Anhidrosis in horses is a condition characterized by a persistent reduction or lack of sweat output.1–5 Onset of anhidrosis can be sudden, usually following a period of profuse sweating,6 or gradual with a sweat response slowly decreasing over time.3 Clinical signs include partial or complete loss of sweating ability, hyperthermia, tachypnea, reduced appetite, decreased water intake, alopecia, dull hair coat, and depression.3–6 A quantitative intradermal sweat test (with terbutaline) has been evaluated for identification of freely sweating horses.7
Anhidrosis has been described as a physiologic phenomenon that results as a consequence of prolonged stimulation of the sweat glands by epinephrine secreted as a response to conditions of hot and humid climate.6 The sweat glands accommodate to the high epinephrine content of the blood, thus becoming insensitive to it.6 This phenomenon can be reversed by rest in a cooler and less humid climate.6 More recently, it was found that the water channel aquaporin-5 may play a role in the pathogenesis of anhidrosis in horses.8 An immunohistochemistry analysis revealed a strong aquaporin-5–like activity reaction at the apical membrane of the glandular secretory cells in freely sweating horses.8 In horses with long-term anhidrosis, however, little aquaporin-5–like activity was detected, hence implicating water channel impairment as a possible factor in the development of this condition.8 Horses with anhidrosis require medical management and reduced workload (or removal from physical activity). Anhidrotic horses forced to perform can suffer severe consequences, including multiple organ failure in response to hyperthermia and, in some instances, death.9
Epidemiological aspects of anhidrosis in horses are not well understood.
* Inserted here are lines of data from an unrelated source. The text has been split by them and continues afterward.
(* ===== verification/StatusFacts.v ===== *)
(** * The status describes the pods

    The counters, per-template entries, revisions and members written by the
    status reconciler are those of the listed pods, and the revisions written by
    the revision reconciler are those of the desired instances. *)

From S2P Require Import Prelude GoLib Graph Workloads InstanceUtil Lru ObjectTree PlanBuilder PlanBuilderFacts NameBuilder InPlace InPlaceFacts Alignment AlignmentFacts Update Status.

(** ** Counting *)

Definition count {A} (f : A → bool) (l : list A) : Z := Z.of_nat (length (filter (λ x, f x = true) l)).

Lemma count_snoc {A} (f : A → bool) l x : count f (l ++ [x]) = (count f l + b2z (f x))%Z.
Proof.
  unfold count, b2z. rewrite filter_app, filter_cons, filter_nil, length_app.
  destruct (f x); [rewrite decide_True by done|rewrite decide_False by done]; cbn; lia.
Qed.

Lemma count_le {A} (f g : A → bool) l : (∀ x, x ∈ l → f x = true → g x = true) → (count f l ≤ count g l)%Z.
Proof.
  induction l as [|x l IH]; intros Hfg; [done|]. unfold count in *. rewrite !filter_cons.
  assert (Hl : (Z.of_nat (length (filter (λ x, f x = true) l)) ≤ Z.of_nat (length (filter (λ x, g x = true) l)))%Z).
  { apply IH. intros y Hy. apply Hfg. by right. }
  destruct (decide (f x = true)) as [Hf|]; [rewrite decide_True by (apply Hfg; [left|done])|case_decide]; cbn; lia.
Qed.

Lemma count_split {A} (f g h : A → bool) l :
  (∀ x, x ∈ l → b2z (h x) = (b2z (f x) + b2z (g x))%Z) → count h l = (count f l + count g l)%Z.
Proof.
  induction l as [|x l IH] using rev_ind; intros Hs; [done|]. rewrite !count_snoc.
  rewrite IH by (intros; apply Hs; apply elem_of_app; by left). rewrite Hs; [lia|].
  apply elem_of_app. right. by left.
Qed.

Lemma count_ext {A} (f g : A → bool) l : (∀ x, x ∈ l → f x = g x) → count f l = count g l.
Proof.
  intros Hfg. apply Z.le_antisymm; apply count_le; intros x Hx; by rewrite (Hfg x Hx).
Qed.

Lemma count_Forall2 {A B} (R : A → B → Prop) (f : A → bool) (g : B → bool) l k :
  Forall2 R l k → (∀ a b, R a b → f a = g b) → count f l = count g k.
Proof.
  intros HR Hfg. induction HR as [|a b l k Hab _ IH]; [done|]. unfold count in *. rewrite !filter_cons.
  rewrite (Hfg a b Hab). destruct (decide (g b = true)); cbn; lia.
Qed.

(** ** The summary is the sum of the facts *)

Definition summarise (fs : list pod_facts) : summary := foldl count_pod empty_summary fs.

Definition of_template (name : string) (f : pod_facts) : bool := bool_decide (pf_template f = name).

(** The entry of a template counts its pods. *)
Record template_counts (fs : list pod_facts) (n : string) (ts : InstanceTemplateStatus) : Prop := {
  tc_name : ts_Name ts = n;
  tc_replicas : ts_Replicas ts = count (λ f, of_template n f && pf_created f) fs;
  tc_ready : ts_ReadyReplicas ts = count (λ f, of_template n f && pf_ready f) fs;
  tc_available : ts_AvailableReplicas ts = count (λ f, of_template n f && (pf_ready f && pf_available f)) fs;
  tc_current : ts_CurrentReplicas ts =
    count (λ f, of_template n f && bool_decide (pf_updated f = Some false)) fs;
  tc_updated : ts_UpdatedReplicas ts =
    count (λ f, of_template n f && bool_decide (pf_updated f = Some true)) fs;
  tc_ordinals : ts_Ordinals ts = pf_ordinal <$> filter (λ f, of_template n f && pf_created f = true) fs }.

Record summary_ok (fs : list pod_facts) (s : summary) : Prop := {
  so_replicas : sm_replicas s = count pf_created fs;
  so_ready : sm_ready s = count pf_ready fs;
  so_available : sm_available s = count (λ f, pf_ready f && pf_available f) fs;
  so_current : sm_current s = count (λ f, bool_decide (pf_updated f = Some false)) fs;
  so_updated : sm_updated s = count (λ f, bool_decide (pf_updated f = Some true)) fs;
  so_ordinals : sm_ordinals s = pf_ordinal <$> filter (λ f, pf_created f && of_template "" f = true) fs;
  so_revisions : ∀ n r, sm_revisions s !! n = Some r → ∃ f, f ∈ fs ∧ pf_name f = n ∧ pf_revision f = r;
  so_revisions_dom : ∀ f, f ∈ fs → is_Some (sm_revisions s !! pf_name f);
  so_templates_dom : ∀ n, is_Some (sm_templates s !! n) ↔ n ∈ pf_template <$> fs;
  so_templates_ok : ∀ n ts, sm_templates s !! n = Some ts → template_counts fs n ts }.

Lemma filter_snoc_b {A} (f : A → bool) (l : list A) x :
  filter (λ y, f y = true) (l ++ [x]) = filter (λ y, f y = true) l ++ (if f x then [x] else []).
Proof.
  rewrite filter_app. f_equal. rewrite filter_cons, filter_nil.
  destruct (f x); [by rewrite decide_True|by rewrite decide_False].
Qed.

Lemma fmap_if {A B} (g : A → B) (b : bool) x : g <$> (if b then [x] else []) = if b then [g x] else [].
Proof. by destruct b. Qed.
Previous studies have been limited to a low number of horse farms or have not used objective research methods. In a 1982 survey10 of 24 horses affected with anhidrosis in Florida, the frequency of anhidrosis was higher in native horses and Thoroughbreds, compared with imported horses and other breeds, respectively. In that study,10 healthy horses were not included. Thus, it was not possible to assess the origin and breed as risk factors for anhidrosis in horses. In another study11 conducted in Florida 5 years later, the prevalence of anhidrosis in horses was 6% (52/834); the frequency of this condition was higher in training horses, compared with yearlings, lactating mares, barren or maiden mares, and stallions. Anhidrosis was more common in the summer, and it was typically associated with recent transport of horses from geographic regions with a more temperate climate. That study11 was limited to 4 Thoroughbred farms with a history of anhidrosis; farms without a history of this condition were not included. Thus, it was not possible to examine factors associated with anhidrosis at the farm level. The objectives of the study reported here were to estimate the prevalence of anhidrosis in horses in Florida and identify farm- and animal-level factors associated with this condition.